06/20/2016

Human rights activists warn: If refugees who were tolerated for longer periods of time are deported, this is to be seen as an act of displacement!

Remembering the victims of flight and expulsion (June 20) (Press Release)

In an appeal to Interior Minister Thomas de Maizière, the human rights activists criticized that the Interior Ministers are denying the long-term resident refugee children and adolescents a right to stay, while more than one million other refugees are allowed to come to Germany. Photo: STP

On occasion of the Federal Government’s ceremony to commemorate the victims of flight and expulsion at the German Historical Museum in Berlin on Monday, the Society for Threatened Peoples (STP) – together with Roma refugees from Kosovo who were tolerated in Germany for longer periods of time – protested against the planned deportation of members of this minority group. “We acknowledge the hardship of the German expellees – but we must take their legacy seriously: Everyone who is torn out of his or her surrounding by force will feel uprooted and will be scarred for life.

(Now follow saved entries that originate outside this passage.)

(** A V1 block of more than one row exceeds [block_size] by at most the two bytes of one
    offset, and that excess does occur: [would_fit] does not count the offset of the row it is
    asked about. *)
Theorem block_v1_size_bound :
  (∀ (block_size : nat) (es : list RowEntry) (b : BuilderV1.t) (blk : Block),
     (Z.of_nat block_size ≤ 65536)%Z → Forall storable es →
     add_all_v1 (BuilderV1.new block_size) es = Ok (Some b) → BuilderV1.build b = Ok blk →
     length es ≤ 1 ∨ length (block_encode blk) ≤ block_size + 2) ∧
  (∃ b blk, add_all_v1 (BuilderV1.new 40) [mkRow [97%Z] (Value []) 2 None None;
                                           mkRow [98%Z] (Value []) 1 None None] = Ok (Some b) ∧
     BuilderV1.build b = Ok blk ∧ length (block_encode blk) = 40 + 2).
Proof.
  split.
  - intros block_size es b blk Hbs Hst Hadd Hbuild.
    pose proof (add_all_v1_builds _ _ _ _ (v1_builds_new block_size) Hbs Hst Hadd) as [Hb Hsz].
    destruct (v1_size b es Hb) as [|Hle]; [by left|right]. cbn in Hsz. rewrite Hsz in Hle.
    unfold BuilderV1.build in Hbuild. destruct (BuilderV1.is_empty b); [done|].
    injection Hbuild as <-. rewrite length_block_encode.
    unfold block_size_of, BuilderV1.size in *. cbn [data offsets]. lia.
  - eexists _, _. split; [vm_compute; reflexivity|]. split; [vm_compute; reflexivity|].
    vm_compute. reflexivity.
Qed.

Therefore, it is our duty to protect Roma children who were born and raised here from being expelled. Germany is their home, they must not be deported!” demanded Tilman Zülch, the STP’s Secretary General, during the vigil.

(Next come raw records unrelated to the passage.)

(** Position [i] is where the rows at or above [t] begin. *)
Lemma position_unique t i :
  i ≤ n → all_below t i → (∀ e, es !! i = Some e → t ≼ key e) →
  drop i es = from_key Ascending t es.
Proof.
  intros Hi Hlo Hhi. cbn. rewrite <- (drop_leading (λ a, ord_ltb a t)) by (done || apply downward_ltb).
  f_equal. symmetry. apply leading_unique; [by rewrite length_fmap|..].
  - intros j a Hj Ha. apply list_lookup_fmap_Some_1 in Ha as (e & -> & He). specialize (Hlo j e Hj He). ord.
  - intros a Ha. apply list_lookup_fmap_Some_1 in Ha as (e & -> & He). specialize (Hhi e He). ord.
Qed.

Definition region_hi (j : nat) : nat := Nat.min (S j * R) n.

Lemma v2_region_end st j : block st = blk → restart_region_end st j = P (region_hi j).
Proof.
  intros Hb. unfold restart_region_end, region_hi. rewrite Hb, Nat.add_1_r.
  destruct (decide (S j * R < n)) as [Hlt|Hge].
  - rewrite v2_offset by done. rewrite Nat2Z.id, Nat.min_l by lia. done.
  - rewrite v2_offset_none, Nat.min_r by lia. apply P_n.
Qed.

Lemma scan_region_ok fuel st i hi t prev :
  hi - i < fuel → i ≤ hi ≤ n → block st = blk → offset_in_block st = P i → exhausted st = false →
  good_prev i prev → all_below t i →
  ∃ found st', scan_region fuel st (P hi) prev t = Ok (found, st') ∧ block st' = blk ∧
    if (found : bool)
    then ∃ i', asc_at st' i' ∧ drop i' es = from_key Ascending t es
    else all_below t hi.
Proof.
  revert st i prev. induction fuel as [|fuel IH]; intros st i prev Hf Hi Hb Ho Hex Hk Hlo; [lia|].
  cbn [scan_region]. rewrite Hb, Ho, P_n.
  pose proof (P_lt i hi ltac:(lia) ltac:(lia)) as H1. pose proof (P_lt i n ltac:(lia) ltac:(lia)) as H2.
  destruct (decide (P i < P hi ∧ P i < P n)) as [[Hlt _]|Hge].
  2:{ exists false, st. split; [done|]. split; [done|]. replace hi with i by lia. done. }
  destruct (lookup_lt_is_Some_2 es i) as [e He]; [unfold n in *; lia|].
  rewrite (v2_decode_key st i e) by done. run. destruct (ord_leb t (key e)) eqn:Hle.
  - exists true, (set_key st prev). split; [done|]. split; [done|]. exists i. split.
    + split; [done|]. split; [lia|]. right. done.
    + apply position_unique; [lia|done|]. intros e' He'. simplify_eq. ord.
  - rewrite (v2_advance st i e) by done. run. apply (IH _ (S i)); try done; [lia..| |].
    + right. cbn. by rewrite He.
    + intros j a Hj Ha. destruct (decide (j = i)) as [->|]; [|apply (Hlo j); [lia|done]].
      simplify_eq. ord.
Qed.

Lemma v2_seek_to_restart st j e :
  block st = blk → es !! (j * R) = Some e →
  seek_to_restart st j = Ok (mkAsc blk j (P (j * R)) 0 (key e) false).
Proof.
  intros Hb He. pose proof (lookup_lt_Some _ _ _ He) as Hlt. unfold seek_to_restart. rewrite Hb.
  rewrite decide_False by (rewrite v2_num; apply num_restarts_lt in Hlt; [unfold n; lia|apply v2_R]).
  unfold index. rewrite (v2_offset j Hlt). run. rewrite (v2_key_at_restart j e He). run.
  by rewrite Nat2Z.id.
Qed.

Lemma seek_regions_ok cnt j st t :
  j + cnt = num_restarts R n → block st = blk → all_below t (j * R) →
  ∃ st' i, seek_regions cnt j st t = Ok st' ∧ asc_at st' i ∧ drop i es = from_key Ascending t es.
Proof.
  revert j st. induction cnt as [|cnt IH]; intros j st Hj Hb Hlo; cbn [seek_regions].
  - eexists _, n. split; [done|]. split; [split; [done|]; split; [done|]; by left|].
    apply position_unique; [done| |].
    + intros i e Hi He. apply (Hlo i e); [|done].
      destruct (decide (j * R < n)) as [Hlt|]; [|lia].
      apply num_restarts_lt in Hlt; [lia|apply v2_R].
    + intros e He. apply lookup_lt_Some in He. unfold n in He. lia.
  - assert (j * R < n) as Hlt by (apply num_restarts_lt; [apply v2_R|lia]).
    destruct (lookup_lt_is_Some_2 es (j * R) Hlt) as [e He].
    rewrite (v2_seek_to_restart st j e Hb He). run. cbn [exhausted current_key orb].
    assert (good_prev (j * R) (key e)) as Hgood by (left; apply at_restart_mul, v2_R).
    destruct (ord_leb t (key e)) eqn:Hle.
    + eexists _, (j * R). split; [done|]. split.
      * split; [done|]. split; [lia|]. right. done.
      * apply position_unique; [lia|done|]. intros e' He'. simplify_eq. ord.
    + rewrite v2_region_end by done.
      destruct (scan_region_ok (S (length (data blk))) (mkAsc blk j (P (j * R)) 0 (key e) false)
        (j * R) (region_hi j) t (key e)) as (found & st' & Hscan & Hb' & Hres); try done.
      { unfold region_hi. pose proof n_le_data. lia. }
      { unfold region_hi. lia. }
      cbn [block]. rewrite Hscan. run. destruct found.
      * destruct Hres as (i' & Hat & Hd). by exists st', i'.
      * apply IH; [lia|done|]. intros i a Hi Ha. apply (Hres i a); [|done].
        unfold region_hi. apply lookup_lt_Some in Ha. fold n in Ha. lia.
Qed.

Lemma asc_seek_ok st t :
  block st = blk →
  ∃ st' i, asc_seek t st = Ok st' ∧ asc_at st' i ∧ drop i es = from_key Ascending t es.
Proof.
  intros Hb. unfold asc_seek. rewrite Hb, decide_False by apply v2_offsets_ne.
  set (low := leading (λ a, ord_ltb a t) restart_keys).
  assert (low ≤ num_restarts R n) as Hlow.
  { unfold low. etrans; [apply leading_le|]. unfold restart_keys. by rewrite length_fmap, length_seq. }
  assert (find_restart_for_key_ascending st t = Ok (low - 1)) as ->.
  { unfold find_restart_for_key_ascending. rewrite Hb, decide_False by apply v2_offsets_ne.
    rewrite v2_search by done. run. fold low. rewrite v2_num.
    destruct (decide _) as [Hlt|]; [|done]. apply num_restarts_lt in Hlt; [|apply v2_R].
    destruct (lookup_lt_is_Some_2 es (low * R) Hlt) as [e He].
    rewrite (v2_key_at_restart low e He). run. by destruct (ord_eqb _ _). }
  run. rewrite v2_num. apply seek_regions_ok; [lia|done|].
  intros i a Hi Ha. assert (low ≠ 0) by (intros H0; rewrite H0 in Hi; cbn in Hi; lia).
  assert ((low - 1) * R < n) as Hlt by (apply num_restarts_lt; [apply v2_R|lia]).
  destruct (lookup_lt_is_Some_2 es _ Hlt) as [e He].
  assert (ord_ltb (key e) t = true) as Hbelow.
  { apply (leading_true (λ a, ord_ltb a t) restart_keys (low - 1)); [fold low; lia|].
    by apply restart_keys_lookup. }
  pose proof (v2_sorted i ((low - 1) * R) a e ltac:(lia) Ha He) as Hle. revert Hbelow Hle. ord.
Qed.

(** ** Descending iteration *)

(** The rows of restart region [j]. *)
Definition region (j : nat) : list RowEntry := take (region_hi j - j * R) (drop (j * R) es).

Lemma region_lookup j i : i < region_hi j - j * R → region j !! i = es !! (j * R + i).
Proof. intros Hi. unfold region. rewrite lookup_take_lt, lookup_drop by done. done. Qed.

Lemma length_region j : length (region j) = region_hi j - j * R.
Proof. unfold region. rewrite length_take, length_drop. unfold region_hi, n. lia. Qed.

Lemma load_loop_ok fuel st j i cached :
  region_hi j - i < fuel → j * R ≤ i ≤ region_hi j → block st = blk → exhausted st = false →
  offset_in_block st = P i → good_prev i (current_key st) →
  cached = take (i - j * R) (drop (j * R) es) →
  ∃ st', load_loop fuel st (P (region_hi j)) cached = Ok (st', region j) ∧ block st' = blk.
Proof.
  revert st i cached. induction fuel as [|fuel IH]; intros st i cached Hf Hi Hb Hex Ho Hk Hc; [lia|].
  assert (region_hi j ≤ n) as Hhi by (unfold region_hi; lia).
  cbn [load_loop]. rewrite (asc_at_empty st i) by (split; [done|]; split; [lia|]; by right).
  rewrite Ho. pose proof (P_lt i (region_hi j) ltac:(lia) Hhi) as H1.
  destruct (decide (i < region_hi j)) as [Hlt|Hge].
  - rewrite (bool_decide_eq_true_2 (P i < _)), (bool_decide_eq_false_2 (i = n)) by lia. cbn [andb negb].
    destruct (lookup_lt_is_Some_2 es i) as [e He]; [unfold n in *; lia|].
    rewrite (v2_decode_entry st i e) by done. run.
    apply (IH _ (S i)); [lia|lia|done|done|done| |].
    + right. cbn. by rewrite He.
    + subst cached. replace (S i - j * R) with (S (i - j * R)) by lia.
      rewrite (take_S_r _ _ e); [done|]. rewrite lookup_drop. rewrite <- He. f_equal. lia.
  - rewrite (bool_decide_eq_false_2 (P i < _)) by lia. cbn [andb]. exists st. split; [|done].
    subst cached. unfold region. by replace i with (region_hi j) by lia.
Qed.

Lemma load_region_ok d j :
  block (ascending d) = blk → j * R < n →
  ∃ st', load_restart_region d j =
    Ok (mkDesc st' (desc_restart_idx d) (region j) (Z.of_nat (length (region j)) - 1)
          (desc_exhausted d) (initialized d)) ∧ block st' = blk.
Proof.
  intros Hb Hj. unfold load_restart_region. rewrite Hb, decide_False
    by (rewrite v2_num; apply num_restarts_lt in Hj; [lia|apply v2_R]).
  destruct (lookup_lt_is_Some_2 es (j * R) Hj) as [e He].
  rewrite (v2_seek_to_restart _ j e Hb He). run. rewrite v2_region_end by done. cbn [block].
  destruct (load_loop_ok (S (length (data blk))) (mkAsc blk j (P (j * R)) 0 (key e) false) j (j * R) [])
    as (st' & -> & Hb'); try done.
  - unfold region_hi. pose proof n_le_data. lia.
  - unfold region_hi. lia.
  - left. apply at_restart_mul, v2_R.
  - by rewrite Nat.sub_diag.
  - run. by exists st'.
Qed.

(** [m] rows are left to return: the first [m] rows of the block, backwards. *)
Definition desc_at (d : DescendingState) (m : nat) : Prop :=
  block (ascending d) = blk ∧
  (initialized d = false ∧ desc_exhausted d = false ∧ m = n ∧
     desc_restart_idx d = (Z.of_nat (num_restarts R n) - 1)%Z ∨
   initialized d = true ∧ desc_exhausted d = true ∧ m = 0 ∨
   initialized d = true ∧ desc_exhausted d = false ∧
     ∃ j, j * R < n ∧ desc_restart_idx d = Z.of_nat j ∧ cached_entries d = region j ∧
       (-1 ≤ cache_idx d < Z.of_nat (length (region j)))%Z ∧
       Z.of_nat m = (Z.of_nat (j * R) + cache_idx d + 1)%Z).

Lemma last_region : num_restarts R n ≠ 0 ∧ (num_restarts R n - 1) * R < n ∧
  region_hi (num_restarts R n - 1) = n.
Proof.
  pose proof v2_R. assert (0 < num_restarts R n) by (apply num_restarts_lt; [done|pose proof v2_n_pos; lia]).
  split; [lia|]. split; [apply num_restarts_lt; [done|lia]|].
  unfold region_hi. replace (S (num_restarts R n - 1)) with (num_restarts R n) by lia.
  destruct (decide (num_restarts R n * R < n)) as [Hlt|]; [|lia].
  apply num_restarts_lt in Hlt; [lia|done].
Qed.

Lemma desc_take_ok d j m :
  block (ascending d) = blk → j * R < n → initialized d = true → desc_exhausted d = false →
  desc_restart_idx d = Z.of_nat j → cached_entries d = region j →
  (0 ≤ cache_idx d < Z.of_nat (length (region j)))%Z →
  Z.of_nat (S m) = (Z.of_nat (j * R) + cache_idx d + 1)%Z →
  ∃ e d', es !! m = Some e ∧ desc_take d = Ok (Some e, d') ∧ desc_at d' m.
Proof.
  intros Hb Hj Hin Hex Hidx Hc Hci Hm. unfold desc_take, index. rewrite Hc.
  rewrite length_region in Hci. rewrite region_lookup by lia.
  replace (j * R + Z.to_nat (cache_idx d)) with m by lia.
  destruct (lookup_lt_is_Some_2 es m) as [e He]; [unfold region_hi, n in *; lia|].
  rewrite He. run. eexists _, _. split; [done|]. split; [done|]. split; [done|].
  right. right. split_and!; [done..|]. exists j. cbn [desc_restart_idx cached_entries cache_idx]. rewrite length_region. split_and!; [done..|lia|lia|lia].
Qed.

Lemma desc_next_ok d m :
  desc_at d m →
  ∃ o d', desc_next d = Ok (o, d') ∧
    match m with
    | O => o = None
    | S m' => o = es !! m' ∧ is_Some o ∧ desc_at d' m'
    end.
Proof.
  intros (Hb & Hst). unfold desc_next.
  assert (∃ d1, (if negb (initialized d) then desc_init d else mret d) = Ok d1 ∧
    block (ascending d1) = blk ∧
    (desc_exhausted d1 = true ∧ m = 0 ∨ initialized d1 = true ∧ desc_exhausted d1 = false ∧
     ∃ j, j * R < n ∧ desc_restart_idx d1 = Z.of_nat j ∧ cached_entries d1 = region j ∧
       (-1 ≤ cache_idx d1 < Z.of_nat (length (region j)))%Z ∧
       Z.of_nat m = (Z.of_nat (j * R) + cache_idx d1 + 1)%Z)) as (d1 & -> & Hb1 & Hd1).
  { destruct Hst as [(Hin & Hex & -> & Hidx)|[(Hin & Hex & ->)|(Hin & Hex & Hj)]]; rewrite Hin; cbn [negb].
    - destruct last_region as (H0 & Hlt & Hhi). unfold desc_init. rewrite Hin, Hex. cbn [negb andb].
      replace (Z.to_nat (desc_restart_idx d)) with (num_restarts R n - 1) by lia.
      destruct (load_region_ok d _ Hb Hlt) as (st' & -> & Hb'). run.
      eexists. split; [done|]. split; [done|]. right. split_and!; [done..|]. cbn [desc_restart_idx cached_entries cache_idx].
      exists (num_restarts R n - 1). rewrite length_region, Hhi. split_and!; [done|lia|done|lia..].
    - exists d. split; [done|]. split; [done|]. by left.
    - exists d. split; [done|]. split; [done|]. by right. }
  run. destruct Hd1 as [[Hex ->]|(Hin & Hex & j & Hj & Hidx & Hc & Hci & Hm)]; rewrite Hex.
  { by eexists _, _. }
  destruct (decide (0 ≤ cache_idx d1)%Z) as [Hpos|Hneg].
  { destruct m as [|m]; [lia|].
    destruct (desc_take_ok d1 j m) as (e & d' & He & Ht & Hat); try done; [lia|].
    exists (Some e), d'. by rewrite He. }
  unfold move_to_previous_region. rewrite Hidx. destruct (decide (Z.of_nat j - 1 < 0)%Z) as [Hj0|Hj0].
  { run. assert (m = 0) as -> by (assert (j = 0) by lia; subst; lia). cbn. by eexists _, _. }
  destruct j as [|j]; [lia|]. replace (Z.of_nat (S j) - 1)%Z with (Z.of_nat j) by lia.
  rewrite Nat2Z.id. pose proof v2_R.
  match goal with |- context [load_restart_region ?d2 j] =>
    destruct (load_region_ok d2 j Hb1 ltac:(lia)) as (st' & -> & Hb') end.
  run. cbn [desc_exhausted cache_idx]. rewrite Hex, length_region. unfold region_hi at 1 2.
  rewrite bool_decide_eq_false_2 by lia. cbn [orb]. destruct m as [|m]; [lia|].
  match goal with |- context [desc_take ?d3] =>
    destruct (desc_take_ok d3 j m) as (e & d' & He & Ht & Hat); try done end.
  - lia.
  - cbn [desc_restart_idx cached_entries cache_idx]. rewrite ?length_region. unfold region_hi. lia.
  - cbn [desc_restart_idx cached_entries cache_idx]. rewrite ?length_region. unfold region_hi. lia.
  - exists (Some e), d'. by rewrite He.
Qed.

In an appeal to Interior Minister Thomas de Maizière, the human rights activists criticized that the Interior Ministers are denying the long-term resident refugee children and adolescents a right to stay, while more than one million other refugees are allowed to come to Germany. There must be a quota solution for the only about 4,400 Roma from Kosovo who have been living in Germany for many years. Permanent resident permits would be a sign of goodwill for the existentially threatened minority group. For Roma children who grew up here, Kosovo is an unknown foreign country. There, the Roma people would be unable to find work; they would hardly be able to find medical care in case of an illness – and their children would be teased and ostracized at school.

Zülch emphasized Germany’s special responsibility for the Roma refugees – not only because of the persecution and extermination of the Sinti and Roma under the Nazi regime, but also because of the German participation in the NATO security force in Kosovo (KFOR). “During and after the war, in 1998/1999, nationalist Albanians expelled more than 100,000 members of the Roma minority from Kosovo before the eyes of German Bundeswehr soldiers who belonged to the KFOR – and 70 of 75 of their villages and neighborhoods were looted and destroyed. Only very few of the houses were rebuilt,” says the STP’s appeal. “We appeal to you to make sure that these refugee children and their families will be able to stay in their home country – Germany – and to be naturalized, just as the Russian-German and the Jewish immigrants.”